▶ Prompt:
Using the data beneath this instruction, retype only the lines from the one that contains "(** ** Writing a frame *)" down to the one that contains "write_all script' buf", both included, exactly as they appear.

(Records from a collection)

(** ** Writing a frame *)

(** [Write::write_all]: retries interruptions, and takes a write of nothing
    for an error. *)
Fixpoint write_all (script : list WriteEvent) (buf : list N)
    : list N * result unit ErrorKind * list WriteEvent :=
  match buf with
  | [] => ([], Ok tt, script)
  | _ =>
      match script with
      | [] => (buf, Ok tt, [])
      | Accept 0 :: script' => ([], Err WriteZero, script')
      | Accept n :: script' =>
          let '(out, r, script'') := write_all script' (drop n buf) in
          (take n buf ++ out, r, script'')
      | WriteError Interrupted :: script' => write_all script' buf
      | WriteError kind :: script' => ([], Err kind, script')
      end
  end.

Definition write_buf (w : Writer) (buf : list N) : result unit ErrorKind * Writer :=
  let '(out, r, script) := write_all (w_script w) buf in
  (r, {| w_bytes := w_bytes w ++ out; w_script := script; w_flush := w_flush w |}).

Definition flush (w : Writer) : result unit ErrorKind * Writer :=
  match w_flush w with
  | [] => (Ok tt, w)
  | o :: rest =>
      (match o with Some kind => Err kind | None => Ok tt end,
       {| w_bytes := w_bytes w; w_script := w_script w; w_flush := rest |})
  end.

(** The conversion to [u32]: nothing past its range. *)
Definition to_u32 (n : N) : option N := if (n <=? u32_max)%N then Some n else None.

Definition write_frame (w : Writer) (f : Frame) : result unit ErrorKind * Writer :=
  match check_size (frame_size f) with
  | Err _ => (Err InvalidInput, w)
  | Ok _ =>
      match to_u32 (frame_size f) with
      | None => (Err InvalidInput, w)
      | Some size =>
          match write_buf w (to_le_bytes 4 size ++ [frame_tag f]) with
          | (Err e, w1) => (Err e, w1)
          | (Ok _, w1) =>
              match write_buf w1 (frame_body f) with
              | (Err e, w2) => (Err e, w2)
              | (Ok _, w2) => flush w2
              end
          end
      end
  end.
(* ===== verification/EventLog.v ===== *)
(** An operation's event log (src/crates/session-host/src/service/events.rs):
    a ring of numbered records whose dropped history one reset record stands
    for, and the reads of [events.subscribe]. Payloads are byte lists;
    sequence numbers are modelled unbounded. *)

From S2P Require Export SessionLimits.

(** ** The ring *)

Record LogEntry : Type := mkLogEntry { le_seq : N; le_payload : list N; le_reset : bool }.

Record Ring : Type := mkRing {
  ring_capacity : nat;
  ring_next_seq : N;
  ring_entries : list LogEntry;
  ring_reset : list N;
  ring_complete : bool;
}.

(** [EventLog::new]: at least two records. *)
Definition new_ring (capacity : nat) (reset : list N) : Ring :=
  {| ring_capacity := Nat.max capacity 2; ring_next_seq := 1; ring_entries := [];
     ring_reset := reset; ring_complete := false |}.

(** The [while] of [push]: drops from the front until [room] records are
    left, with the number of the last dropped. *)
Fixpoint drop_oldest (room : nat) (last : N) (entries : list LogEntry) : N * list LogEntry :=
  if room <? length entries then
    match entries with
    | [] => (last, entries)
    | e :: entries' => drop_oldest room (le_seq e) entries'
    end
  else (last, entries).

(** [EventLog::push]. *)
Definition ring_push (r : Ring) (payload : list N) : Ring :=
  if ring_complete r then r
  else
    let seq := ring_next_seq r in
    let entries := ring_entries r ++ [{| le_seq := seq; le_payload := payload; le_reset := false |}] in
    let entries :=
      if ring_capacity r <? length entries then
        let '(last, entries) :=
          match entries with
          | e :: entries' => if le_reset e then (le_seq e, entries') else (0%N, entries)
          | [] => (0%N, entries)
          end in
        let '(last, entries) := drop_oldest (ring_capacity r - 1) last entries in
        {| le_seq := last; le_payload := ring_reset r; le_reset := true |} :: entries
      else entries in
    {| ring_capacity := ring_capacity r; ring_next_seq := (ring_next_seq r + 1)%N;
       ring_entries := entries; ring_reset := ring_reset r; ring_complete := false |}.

==

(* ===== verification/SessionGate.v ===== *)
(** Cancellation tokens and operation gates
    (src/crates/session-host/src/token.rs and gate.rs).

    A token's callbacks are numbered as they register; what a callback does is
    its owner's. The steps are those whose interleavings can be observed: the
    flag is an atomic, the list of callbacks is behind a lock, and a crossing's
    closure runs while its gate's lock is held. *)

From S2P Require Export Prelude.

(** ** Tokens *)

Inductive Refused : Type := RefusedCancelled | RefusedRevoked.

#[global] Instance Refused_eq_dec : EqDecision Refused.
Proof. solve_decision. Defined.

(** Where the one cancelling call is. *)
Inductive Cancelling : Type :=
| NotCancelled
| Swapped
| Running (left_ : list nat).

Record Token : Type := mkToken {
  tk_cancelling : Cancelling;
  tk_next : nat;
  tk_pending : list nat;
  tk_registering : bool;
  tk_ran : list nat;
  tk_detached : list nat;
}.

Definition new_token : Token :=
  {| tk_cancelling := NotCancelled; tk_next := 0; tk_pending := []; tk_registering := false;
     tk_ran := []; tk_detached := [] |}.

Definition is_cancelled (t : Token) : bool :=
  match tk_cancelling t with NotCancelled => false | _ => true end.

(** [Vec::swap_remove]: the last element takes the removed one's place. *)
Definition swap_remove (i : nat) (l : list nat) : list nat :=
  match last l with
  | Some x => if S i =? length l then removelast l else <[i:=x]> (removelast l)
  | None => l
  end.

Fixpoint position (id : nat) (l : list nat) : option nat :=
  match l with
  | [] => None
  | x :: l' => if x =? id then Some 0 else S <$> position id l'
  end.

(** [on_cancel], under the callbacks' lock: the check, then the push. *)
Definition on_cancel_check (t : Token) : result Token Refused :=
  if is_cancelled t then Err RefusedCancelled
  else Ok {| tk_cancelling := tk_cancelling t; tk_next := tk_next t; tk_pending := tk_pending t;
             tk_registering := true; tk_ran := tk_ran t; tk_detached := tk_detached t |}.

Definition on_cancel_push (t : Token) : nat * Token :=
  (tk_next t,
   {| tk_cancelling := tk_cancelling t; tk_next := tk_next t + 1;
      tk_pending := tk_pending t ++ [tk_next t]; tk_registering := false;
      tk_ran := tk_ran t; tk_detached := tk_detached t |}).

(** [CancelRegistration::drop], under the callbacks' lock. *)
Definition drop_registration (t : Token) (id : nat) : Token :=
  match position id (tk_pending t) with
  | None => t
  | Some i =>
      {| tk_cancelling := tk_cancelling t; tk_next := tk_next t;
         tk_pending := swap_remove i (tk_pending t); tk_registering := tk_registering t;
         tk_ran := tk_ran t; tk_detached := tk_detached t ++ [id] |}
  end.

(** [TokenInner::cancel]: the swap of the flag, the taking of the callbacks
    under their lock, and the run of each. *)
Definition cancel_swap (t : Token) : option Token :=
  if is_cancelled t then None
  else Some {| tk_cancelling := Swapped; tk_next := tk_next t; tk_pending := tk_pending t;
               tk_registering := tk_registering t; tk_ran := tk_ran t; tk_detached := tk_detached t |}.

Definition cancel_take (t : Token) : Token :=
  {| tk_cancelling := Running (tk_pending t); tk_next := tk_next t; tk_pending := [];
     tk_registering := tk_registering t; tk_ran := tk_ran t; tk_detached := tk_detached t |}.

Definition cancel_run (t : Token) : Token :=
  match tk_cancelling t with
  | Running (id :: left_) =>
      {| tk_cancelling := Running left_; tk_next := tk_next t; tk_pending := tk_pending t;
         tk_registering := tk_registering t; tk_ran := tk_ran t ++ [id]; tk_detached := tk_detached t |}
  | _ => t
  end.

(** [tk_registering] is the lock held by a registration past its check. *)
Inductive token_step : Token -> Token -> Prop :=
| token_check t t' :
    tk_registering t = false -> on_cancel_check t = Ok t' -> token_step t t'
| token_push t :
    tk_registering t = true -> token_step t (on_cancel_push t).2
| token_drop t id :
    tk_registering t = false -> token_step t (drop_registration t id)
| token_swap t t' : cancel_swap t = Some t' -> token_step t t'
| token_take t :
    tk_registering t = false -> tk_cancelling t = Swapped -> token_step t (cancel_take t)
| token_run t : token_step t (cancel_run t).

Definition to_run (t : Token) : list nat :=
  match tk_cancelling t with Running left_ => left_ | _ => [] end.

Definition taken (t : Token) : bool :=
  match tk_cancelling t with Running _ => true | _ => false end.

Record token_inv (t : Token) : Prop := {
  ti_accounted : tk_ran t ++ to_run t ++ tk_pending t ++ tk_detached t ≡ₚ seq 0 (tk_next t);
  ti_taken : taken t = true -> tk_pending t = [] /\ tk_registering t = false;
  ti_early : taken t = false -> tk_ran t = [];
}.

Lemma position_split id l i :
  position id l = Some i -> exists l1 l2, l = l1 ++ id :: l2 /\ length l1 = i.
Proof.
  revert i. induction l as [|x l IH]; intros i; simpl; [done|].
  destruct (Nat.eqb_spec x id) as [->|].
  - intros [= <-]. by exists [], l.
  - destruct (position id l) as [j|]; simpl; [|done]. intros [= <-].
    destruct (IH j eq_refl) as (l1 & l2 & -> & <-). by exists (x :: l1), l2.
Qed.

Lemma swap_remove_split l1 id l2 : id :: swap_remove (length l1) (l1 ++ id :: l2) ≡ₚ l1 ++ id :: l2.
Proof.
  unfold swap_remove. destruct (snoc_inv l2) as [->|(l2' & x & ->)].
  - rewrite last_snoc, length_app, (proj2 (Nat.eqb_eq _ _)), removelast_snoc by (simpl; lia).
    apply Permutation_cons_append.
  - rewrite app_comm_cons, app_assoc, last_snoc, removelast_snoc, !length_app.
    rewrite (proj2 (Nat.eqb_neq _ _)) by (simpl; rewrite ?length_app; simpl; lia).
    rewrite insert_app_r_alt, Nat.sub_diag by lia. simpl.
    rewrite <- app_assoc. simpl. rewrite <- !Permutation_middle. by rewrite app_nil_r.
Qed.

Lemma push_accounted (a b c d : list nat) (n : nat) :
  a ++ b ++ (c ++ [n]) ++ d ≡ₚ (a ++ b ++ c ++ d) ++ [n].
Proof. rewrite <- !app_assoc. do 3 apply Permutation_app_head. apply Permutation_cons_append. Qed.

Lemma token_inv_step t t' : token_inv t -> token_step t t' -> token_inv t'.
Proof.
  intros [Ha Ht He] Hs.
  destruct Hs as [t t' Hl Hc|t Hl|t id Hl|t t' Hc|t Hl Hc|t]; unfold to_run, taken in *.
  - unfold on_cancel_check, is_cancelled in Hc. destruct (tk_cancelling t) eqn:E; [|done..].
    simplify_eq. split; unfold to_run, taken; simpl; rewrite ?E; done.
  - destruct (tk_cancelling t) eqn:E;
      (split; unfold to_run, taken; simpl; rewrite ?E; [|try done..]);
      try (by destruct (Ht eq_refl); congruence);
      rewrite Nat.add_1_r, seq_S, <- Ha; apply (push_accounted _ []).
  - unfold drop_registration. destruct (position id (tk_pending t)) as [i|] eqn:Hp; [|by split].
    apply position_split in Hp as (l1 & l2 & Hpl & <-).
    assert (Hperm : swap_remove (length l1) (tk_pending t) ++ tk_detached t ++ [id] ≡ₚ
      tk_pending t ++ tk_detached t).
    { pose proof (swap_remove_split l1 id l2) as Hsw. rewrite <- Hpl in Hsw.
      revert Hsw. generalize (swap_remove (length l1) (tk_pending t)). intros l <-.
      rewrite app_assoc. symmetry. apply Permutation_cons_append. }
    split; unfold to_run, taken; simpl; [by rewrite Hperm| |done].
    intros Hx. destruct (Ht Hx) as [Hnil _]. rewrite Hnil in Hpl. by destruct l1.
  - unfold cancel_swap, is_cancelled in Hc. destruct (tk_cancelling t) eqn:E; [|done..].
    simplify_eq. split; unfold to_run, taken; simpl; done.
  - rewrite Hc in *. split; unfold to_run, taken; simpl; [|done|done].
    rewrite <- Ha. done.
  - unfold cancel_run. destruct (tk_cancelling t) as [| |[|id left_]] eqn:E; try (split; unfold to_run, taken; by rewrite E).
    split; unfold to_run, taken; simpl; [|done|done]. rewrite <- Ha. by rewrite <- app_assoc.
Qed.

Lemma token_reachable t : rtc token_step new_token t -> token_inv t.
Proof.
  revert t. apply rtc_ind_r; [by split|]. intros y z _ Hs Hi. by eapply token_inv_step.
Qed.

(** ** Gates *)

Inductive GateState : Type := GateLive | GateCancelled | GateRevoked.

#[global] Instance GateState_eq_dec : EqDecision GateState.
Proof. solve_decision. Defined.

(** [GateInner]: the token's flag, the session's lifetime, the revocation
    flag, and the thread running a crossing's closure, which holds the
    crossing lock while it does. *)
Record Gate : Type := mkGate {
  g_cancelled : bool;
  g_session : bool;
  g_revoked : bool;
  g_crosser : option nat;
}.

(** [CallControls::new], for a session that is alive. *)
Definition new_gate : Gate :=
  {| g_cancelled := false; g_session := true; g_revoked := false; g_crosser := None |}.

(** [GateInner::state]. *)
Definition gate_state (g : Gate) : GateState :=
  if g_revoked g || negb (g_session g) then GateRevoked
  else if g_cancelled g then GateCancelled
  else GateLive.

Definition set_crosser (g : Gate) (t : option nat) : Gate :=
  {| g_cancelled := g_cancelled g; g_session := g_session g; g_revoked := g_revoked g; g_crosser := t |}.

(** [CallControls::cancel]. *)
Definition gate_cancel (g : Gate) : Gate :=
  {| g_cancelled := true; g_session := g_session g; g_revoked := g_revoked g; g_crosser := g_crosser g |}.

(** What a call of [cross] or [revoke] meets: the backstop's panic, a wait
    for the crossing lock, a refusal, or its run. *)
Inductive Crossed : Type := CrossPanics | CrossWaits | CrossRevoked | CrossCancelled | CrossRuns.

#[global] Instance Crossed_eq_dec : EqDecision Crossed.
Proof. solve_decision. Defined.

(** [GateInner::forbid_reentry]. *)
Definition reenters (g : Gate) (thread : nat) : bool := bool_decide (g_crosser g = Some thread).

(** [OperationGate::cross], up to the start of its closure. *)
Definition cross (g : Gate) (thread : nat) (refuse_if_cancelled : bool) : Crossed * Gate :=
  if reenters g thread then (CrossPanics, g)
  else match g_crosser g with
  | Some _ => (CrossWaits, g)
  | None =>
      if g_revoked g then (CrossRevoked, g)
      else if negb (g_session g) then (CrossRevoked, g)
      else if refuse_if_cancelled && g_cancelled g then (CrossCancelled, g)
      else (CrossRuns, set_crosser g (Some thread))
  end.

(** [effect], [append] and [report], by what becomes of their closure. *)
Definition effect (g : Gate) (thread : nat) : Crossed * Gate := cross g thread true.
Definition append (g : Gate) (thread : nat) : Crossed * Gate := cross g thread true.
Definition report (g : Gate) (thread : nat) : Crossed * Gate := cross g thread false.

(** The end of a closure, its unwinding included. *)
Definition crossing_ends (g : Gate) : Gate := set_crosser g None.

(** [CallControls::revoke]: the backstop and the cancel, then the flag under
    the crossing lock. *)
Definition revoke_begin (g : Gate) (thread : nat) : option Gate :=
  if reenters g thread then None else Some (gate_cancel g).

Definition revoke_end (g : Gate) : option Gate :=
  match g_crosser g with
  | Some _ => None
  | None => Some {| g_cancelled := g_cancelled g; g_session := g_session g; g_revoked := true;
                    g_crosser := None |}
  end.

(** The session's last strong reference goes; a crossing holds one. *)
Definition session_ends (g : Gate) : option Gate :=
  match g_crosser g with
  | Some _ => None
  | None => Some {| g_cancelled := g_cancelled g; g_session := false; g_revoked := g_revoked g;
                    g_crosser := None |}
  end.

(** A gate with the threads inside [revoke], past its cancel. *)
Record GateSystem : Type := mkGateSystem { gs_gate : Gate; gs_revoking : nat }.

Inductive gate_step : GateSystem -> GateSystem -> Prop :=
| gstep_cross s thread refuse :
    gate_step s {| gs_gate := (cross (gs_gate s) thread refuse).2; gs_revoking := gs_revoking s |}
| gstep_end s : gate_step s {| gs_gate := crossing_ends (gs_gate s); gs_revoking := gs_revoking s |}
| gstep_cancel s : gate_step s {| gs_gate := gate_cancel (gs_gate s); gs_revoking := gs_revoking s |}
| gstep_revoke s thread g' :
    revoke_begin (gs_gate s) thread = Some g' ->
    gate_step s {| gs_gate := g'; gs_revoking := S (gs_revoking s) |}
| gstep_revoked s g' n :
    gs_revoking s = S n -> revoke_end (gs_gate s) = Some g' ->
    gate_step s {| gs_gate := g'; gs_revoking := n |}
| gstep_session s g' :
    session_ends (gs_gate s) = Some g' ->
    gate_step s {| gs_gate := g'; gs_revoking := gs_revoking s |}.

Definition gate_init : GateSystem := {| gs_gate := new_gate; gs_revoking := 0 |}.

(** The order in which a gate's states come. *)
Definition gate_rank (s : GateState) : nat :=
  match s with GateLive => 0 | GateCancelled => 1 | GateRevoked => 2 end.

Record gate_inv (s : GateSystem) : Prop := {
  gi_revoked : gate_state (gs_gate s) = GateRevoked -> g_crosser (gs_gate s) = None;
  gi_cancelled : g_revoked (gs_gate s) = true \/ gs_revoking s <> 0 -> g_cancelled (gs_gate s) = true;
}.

▶ Result below:
(** ** Writing a frame *)

(** [Write::write_all]: retries interruptions, and takes a write of nothing
    for an error. *)
Fixpoint write_all (script : list WriteEvent) (buf : list N)
    : list N * result unit ErrorKind * list WriteEvent :=
  match buf with
  | [] => ([], Ok tt, script)
  | _ =>
      match script with
      | [] => (buf, Ok tt, [])
      | Accept 0 :: script' => ([], Err WriteZero, script')
      | Accept n :: script' =>
          let '(out, r, script'') := write_all script' (drop n buf) in
          (take n buf ++ out, r, script'')
      | WriteError Interrupted :: script' => write_all script' buf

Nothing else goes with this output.